When women reach the stage of menopause the decline in ovarian estrogen is associated with several changes in the body including health and growth of bones. Loss of bone quality and strength is one of the biggest changes women experience during midlife which can often lead to osteoporosis where bone becomes porous, spongy, weak, and brittle. The bone mass and density were built in the mid-twenties and thirties. Once menopause begins the estrogen secretion level declines which leads to increased osteoclast formation and enhanced bone resorption for about five to eight years, which then slows down later. Without the normal secretion of estrogen, the body is unable to produce bone at the same rate that keeps up with bone loss. This results in weaker and more fragile bones which can increase the risk of bone fractures. Until fracture, osteoporosis silently devours bone tissues without any noticeable symptoms. 
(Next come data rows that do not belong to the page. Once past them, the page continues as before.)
(** C5. The standalone comment [# TODO: fix this] (not a docstring,
    not inline) is classified type debt, action rewrite; the rewrite
    suggestion generated for it contains "DESIGN DECISION" and does
    not contain "TODO". *)
Theorem todo_comment_becomes_design_decision :
  (forall line_content,
      classify_comment "TODO: fix this" "# TODO: fix this" false false
                       line_content
      = (DEBT, REWRITE,
         "Debt marker found - resolve or document in design comments"))
  /\ (forall line_number column,
        let comment :=
          regular_comment ["# TODO: fix this"]
            (line_number, column, "TODO: fix this", "# TODO: fix this",
             false) in
        comment_type comment = DEBT
        /\ classification comment = REWRITE
        /\ suggestion comment
           = Some ("# DESIGN DECISION: fix this" ++ Py.nl
                   ++ "# Context: [Add why this is deferred and conditions for completion]")
        /\ exists s, suggestion comment = Some s
                     /\ Py.contains s "DESIGN DECISION" = true
                     /\ Py.contains s "TODO" = false).
Proof.
  split.
  - intros line_content. vm_compute. reflexivity.
  - intros line_number column.
    assert (E : forall lc,
               classify_comment "TODO: fix this" "# TODO: fix this" false
                                false lc
               = (DEBT, REWRITE,
                  "Debt marker found - resolve or document in design comments"))
      by (intros lc; vm_compute; reflexivity).
    unfold regular_comment. cbv zeta. rewrite E.
    cbn [comment_type classification suggestion].
    split; [reflexivity|]. split; [reflexivity|].
    assert (S : forall c : CommentInfo,
               comment_type c = DEBT -> classification c = REWRITE ->
               text c = "TODO: fix this" ->
               suggest_rewrite c
               = Some ("# DESIGN DECISION: fix this" ++ Py.nl
                       ++ "# Context: [Add why this is deferred and conditions for completion]")).
    { intros c Ht Hc Hx. unfold suggest_rewrite. rewrite Ht, Hc, Hx.
      vm_compute. reflexivity. }
    rewrite S by reflexivity.
    split; [reflexivity|].
    eexists. split; [reflexivity|]. split; vm_compute; reflexivity.
Qed.
(** * zktraffic/cli/zk.py: the printers of the ZooKeeper traffic monitor

    A shallow embedding of the request/reply correlation code of
    [zktraffic/cli/zk.py]: the pending-request table ([Requests]), the four
    printers ([DefaultPrinter], [UnpairedPrinter], [CountPrinter],
    [LatencyPrinter]) and the part of [main] that selects and configures
    them.

    Conventions.
    - A Python [dict]/[defaultdict] is a [gmap]; its iteration order
      ([items()]) is [map_to_list], which, like the order of a Python 2
      dictionary, is fixed but carries no meaning.
    - A [deque] used as a FIFO is a list: [append] adds at the end,
      [popleft] takes the head.
    - [sys.stdout] is an append-only log of what was written.  For the trace
      printers one entry is one call [write( *msgs )], recorded with its
      arguments; the rendering of a message (arrow prefix, timestamp, colour)
      is not part of the model, and the sink is assumed to accept every
      write (the [IOError] exits of the loops are not reachable).
    - Timestamps are Python floats; they are modelled as rationals [Q]
      (exact for the values used below).  Latencies are differences of
      timestamps, so [sum(latencies) / len(latencies)] is a true division.
    - A thread is a program counter next to the object's fields; one step
      of a thread executes one block of source lines. *)

From Stdlib Require Import ZArith QArith Qround List String Lia Permutation Sorted.
From stdpp Require Import base option list gmap strings fin_maps.

Open Scope string_scope.
Open Scope Z_scope.
Open Scope list_scope.

(** ** Messages

    The objects handed to the handlers by the sniffer.  Only the attributes
    read by [zk.py] are kept: [client], [xid], [opcode], [timestamp],
    [path] and [name]. *)

Record msg := Msg {
  client : string;
  xid : Z;
  opcode : Z;
  timestamp : Q;
  path : string;
  name : string
}.

(** ** Names imported from the rest of the package

    [OpCodes.CLOSE] (zktraffic.base.zookeeper) and the method
    [parent_path] of a message (zktraffic.base) are defined outside
    [zk.py], which only compares an opcode with the first and calls the
    second, so both are taken as given. *)

Class Imports := {
  CLOSE : Z;
  parent_path : msg → Z → string
}.

(** The three handler slots the [Sniffer] is constructed with
    ([p.request_handler], [p.reply_handler], [p.event_handler]), and what
    can happen next in a run: the sniffer calls a handler, the printer
    thread executes its next block, or the main thread executes the next
    block of [p.cancel()] (entered when [KeyboardInterrupt] reaches the
    loop [while p.isAlive()]). *)

Inductive callback :=
  | OnRequest (req : msg)
  | OnReply (rep : msg)
  | OnEvent (evt : msg).

Inductive action :=
  | Sniffer (c : callback)
  | Printer
  | Main.

(** The handler calls of a schedule, in order. *)
Definition callbacks (tr : list action) : list callback :=
  omap (λ a, match a with Sniffer c => Some c | _ => None end) tr.

(** ** class Requests *)

Module Requests.

(** [self.requests_by_xid = defaultdict(list)] *)
Abbreviation t := (gmap Z (list msg)).

Definition init : t := ∅.

(** [self.requests_by_xid[req.xid].append(req)]: indexing a
    [defaultdict(list)] at a missing key first stores [[]] there. *)
Definition add (req : msg) (self : t) : t :=
  <[xid req := default [] (self !! xid req) ++ [req]]> self.

(** [return self.requests_by_xid.pop(xid) if xid in self.requests_by_xid else []] *)
Definition pop (x : Z) (self : t) : list msg * t :=
  match self !! x with
  | Some reqs => (reqs, delete x self)
  | None => ([], self)
  end.

End Requests.

(** [defaultdict(Requests)], as both pairing printers keep it.  Indexing at
    a client that is absent stores a fresh [Requests()] for it first, so a
    lookup returns the table together with the object found or created. *)

Abbreviation requests_by_client := (gmap string Requests.t).

Definition getitem (c : string) (by_client : requests_by_client)
  : Requests.t * requests_by_client :=
  match by_client !! c with
  | Some r => (r, by_client)
  | None => (Requests.init, <[c := Requests.init]> by_client)
  end.

(** [by_client[req.client].add(req)] *)
Definition add_request (req : msg) (by_client : requests_by_client)
  : requests_by_client :=
  let '(r, by_client) := getitem (client req) by_client in
  <[client req := Requests.add req r]> by_client.

(** [by_client[rep.client].pop(rep.xid)] *)
Definition pop_requests (rep : msg) (by_client : requests_by_client)
  : list msg * requests_by_client :=
  let '(r, by_client) := getitem (client rep) by_client in
  let '(reqs, r) := Requests.pop (xid rep) r in
  (reqs, <[client rep := r]> by_client).

(** ** [sorted(items, key=..., reverse=True)]

    Python's sort is stable, also in reverse: an item moves in front of
    another only when its key is strictly greater.  [ltb] is the strict
    order of the keys. *)

Section Sorted.
Context {A K : Type} (ltb : K → K → bool) (key : A → K).

Fixpoint insert_reverse (x : A) (l : list A) : list A :=
  match l with
  | [] => [x]
  | y :: l' => if ltb (key x) (key y) then y :: insert_reverse x l' else x :: l
  end.

Definition sorted_reverse (l : list A) : list A := foldr insert_reverse [] l.
End Sorted.

(** ** def key_of

    [None] is [raise ValueError("Unknown group: ...")]. *)

Definition key_of `{Imports} (m : msg) (group_by : string) (depth : Z)
  : option string :=
  if decide (group_by = "path") then
    Some (if decide (depth = 0) then path m else parent_path m depth)
  else if decide (group_by = "type") then Some (name m)
  else if decide (group_by = "client") then Some (client m)
  else None.

(** ** class DefaultPrinter(BasePrinter) *)

Module DefaultPrinter.

Record t := Build {
  colors : bool;
  loopback : bool;
  _requests_by_client : requests_by_client;
  _replies : list msg;
  stdout : list (list msg)
}.

(** [DefaultPrinter(colors, loopback)] *)
Definition init (colors loopback : bool) : t := Build colors loopback ∅ [] [].

(** [self.write( *msgs )]: [colored_write] and [simple_write] both write
    the messages in order and flush. *)
Definition write (msgs : list msg) (self : t) : t :=
  Build (colors self) (loopback self) (_requests_by_client self)
        (_replies self) (stdout self ++ [msgs]).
The amount of bone loss during aging is calculated by the net amount of bone removed and formed in the body. After menopause, the increase in bone fragility results in reduced periosteal bone formation and increased endocrinal resorption. Women with high remodeling have a great loss of bone mass and strength, whereas those with low remodeling lose less bone and strength. Another reason menopausal women are at higher risk of osteoporosis is not getting enough minerals to boost their bone density. By the time women reach age 40 they slowly begin to lose calcium which contributes to the bone mass. During the menopausal transition, the average reduction in bone mass density is about 10% which increases to 20% after 4-5 years of menopause.